中でもロシアによるウクライナ侵攻とその後の対ロシア制裁を目の当たりにしたことが、大きな変化をもたらしつつある。もし、中国がロシアに武器などを供与したり、台湾海峡で緊張が高まった場合、日本企業のビジネスに大きなリスクが発生する可能性があり、水面下でシミュレーションする必要性が出てきたのではないか。
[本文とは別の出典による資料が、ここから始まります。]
Lemma detach_ok : ∃ objs' cells', aoi_cell_detach slot a =
    mkAoi objs' (ao_obj_buckets a) (ao_obj_count a) cells' (ao_cell_buckets a) (ao_cell_size a) (ao_max_radius a) ∧
  objs_ok k objs' s ∧ cells_ok k cells' cs ∧ objs' !! slot = Some n ∧
  (∀ ci cell, ao_cells a !! ci = Some cell → cn_cell cell ≠ on_cell n → cells' !! ci = Some cell) ∧
  (∀ c j, listed cells' slot c j ↔ c ≠ on_cell n ∧ listed (ao_cells a) slot c j) ∧
  (∀ x c j, x ≠ slot → listed cells' x c j ↔ recorded objs' x c j) ∧
  (∀ x nx, objs' !! x = Some nx → obj_live nx = true → ∃ nx', ao_objs a !! x = Some nx' ∧ obj_live nx' = true ∧ on_obj nx' = on_obj nx ∧ on_cell nx' = on_cell nx).
Proof.
  destruct detach_cell as (ci & cell & m & Hci & Hu & Hc & Hf & Hpos & Hm & Hlast & Hlm & Hrm). pose proof Hrm as (nm & Hnm & Hlvm & Hcm & Hpm).
  destruct (detach_shape a slot n ci cell m nm (2 ^ (k + 1)) Hslot Hf Hci (co_fits _ _ _ Hcells _ _ Hci Hu) Hpos Hm Hlast Hnm) as (cell' & Hsh & ->).
  assert (m = slot ↔ on_cell_pos n = cn_member_count cell - 1) as Hms.
  { split; [intros ->; simplify_eq; lia|]. intros Heq. eapply listed_fun; [done|exact Hlm|]. rewrite <- Heq. exact Hat. }
  set (last := cn_member_count cell - 1) in *. set (pos := on_cell_pos n) in *.
  set (objs' := if decide (pos = last) then ao_objs a else <[m := set_cell_pos pos nm]> (ao_objs a)).
  exists objs', (<[ci := cell']> (ao_cells a)). pose proof (lookup_lt_Some _ _ _ Hnm) as Hltm.
  assert (∀ x, x ≠ slot → objs' !! x = if decide (x = m) then Some (set_cell_pos pos nm) else ao_objs a !! x) as Hobjs'.
  { intros x Hx. unfold objs'. destruct (decide (pos = last)) as [Heq|Hne].
    - apply Hms in Heq as ->. by rewrite decide_False.
    - destruct (decide (x = m)) as [->|Hxm]; [by apply list_lookup_insert_eq|by apply list_lookup_insert_ne]. }
  assert (∀ x c j, listed (<[ci := cell']> (ao_cells a)) x c j ↔ c ≠ on_cell n ∧ listed (ao_cells a) x c j ∨
    c = on_cell n ∧ 0 ≤ j < last ∧ (j = pos ∧ x = m ∨ j ≠ pos ∧ listed (ao_cells a) x c j)) as Hlisted.
  { intros x c j. rewrite <- Hc. eapply (listed_shrinks _ _ _ _ _ _ _ _ _ _ Hci Hu); [|done|done].
    intros ci' Hci'. eapply (ti_unique _ _ _ _ _ _ _ (co_table _ _ _ Hcells)); [exact Hci'|by exists cell]. }
  split_and!.
  - unfold objs'. by destruct (decide (pos = last)).
  - unfold objs'. destruct (decide (pos = last)); [done|]. rewrite <- (insert_id s (obj_key nm) (on_obj nm)) by by eapply content_id.
    by apply (objs_change k (ao_objs a) s m nm (set_cell_pos pos nm)).
  - eapply cells_change; try done; apply Hsh.
  - unfold objs'. destruct (decide (pos = last)) as [|Hne]; [done|]. rewrite list_lookup_insert_ne; [done|]. intros ->. by apply Hne, Hms.
  - intros ci' nd Hci' Hnd. rewrite list_lookup_insert_ne; [done|]. intros ->. congruence.
  - intros c j. rewrite Hlisted. split; [|naive_solver]. intros [?|(-> & Hj & [[-> ->]|[Hjp Hl]])]; [done| |].
    + assert (pos = last) by by apply Hms. lia.
    + by apply Honly in Hl.
  - intros x c j Hx. rewrite Hlisted. unfold recorded. rewrite Hobjs' by done. destruct (decide (x = m)) as [->|Hxm].
    + assert (pos ≠ last) as Hpl by (intros ?%Hms; done). split.
      * intros [[Hcn Hl]|(-> & Hj & [[-> _]|[Hjp Hl]])].
        -- apply Hothers in Hl; [|done]. destruct (recorded_fun _ _ _ _ _ _ Hl Hrm). congruence.
        -- exists (set_cell_pos pos nm). by split_and!.
        -- apply Hothers in Hl; [|done]. destruct (recorded_fun _ _ _ _ _ _ Hl Hrm). lia.
      * intros (nx & [= <-] & _ & <- & <-). right. cbn. rewrite Hcm. split_and!; [done|lia|lia|by left].
    + fold (recorded (ao_objs a) x c j). rewrite <- Hothers by done. split; [naive_solver|].
      intros Hl. destruct (decide (c = on_cell n)) as [->|Hcn]; [|by left]. right.
      assert (j ≠ pos) by (intros ->; apply Hx; by eapply listed_fun). assert (j ≠ last) by (intros ->; apply Hxm; by eapply listed_fun).
      split_and!; [done|..|right; done]; destruct Hl as (ci' & nd & Hci' & Hu' & Hc' & Hj & _);
        assert (ci' = ci) as -> by (eapply (ti_unique _ _ _ _ _ _ _ (co_table _ _ _ Hcells)); [exists nd; by split_and!|exists cell; by split_and!]); simplify_eq; lia.
  - intros x nx Hxn Hlx. destruct (decide (x = slot)) as [->|Hx].
    + unfold objs' in Hxn. exists n. destruct (decide (pos = last)) as [|Hne]; [by simplify_eq|].
      rewrite list_lookup_insert_ne in Hxn by (intros ->; by apply Hne, Hms). by simplify_eq.
    + rewrite Hobjs' in Hxn by done. destruct (decide (x = m)) as [->|]; [injection Hxn as <-; by exists nm|by exists nx].
Qed.
End Detach.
コストを最小化する「最適生産」から、経済安全保障上のリスクを勘案して採算性を弾き出す時代に移行しつつある今、円安の時こそ、日本企業の生産設備を国内に呼び戻す絶好のチャンスであると考える。

<国内回帰に財政支援が必要な理由>

海外の設備を処分して国内に帰る場合、処理損や現地での法的紛争によるコストなどが、障害になる可能性がある。そうした点に着目し、日本政府が税法上の特典も含めて支援策を構築し、財政支援するスキームを構築すれば「生きた資金の活用」になるだろう。

台湾積体電路製造(TSMC)の熊本県への誘致の例を出すまでもなく、製造業の国内還流政策は、地方の雇用を増大させて税収を上げる効果を持つ。また、技術の集積による新たな産業の創造にもつながり得る可能性を秘めている。

岸田文雄首相は新しい資本主義を掲げているが、その中に「製造業の日本回帰」という項目を加え、足元の円安を奇貨として日本経済を浮揚させる反転攻勢に出てほしい。

そのような攻めの発想がなければ、円安に伴う購買力の低下を嘆き、1人当たり国内総生産(GDP)が年々、低下していく「衰退国」が定位置になってしまうだろう。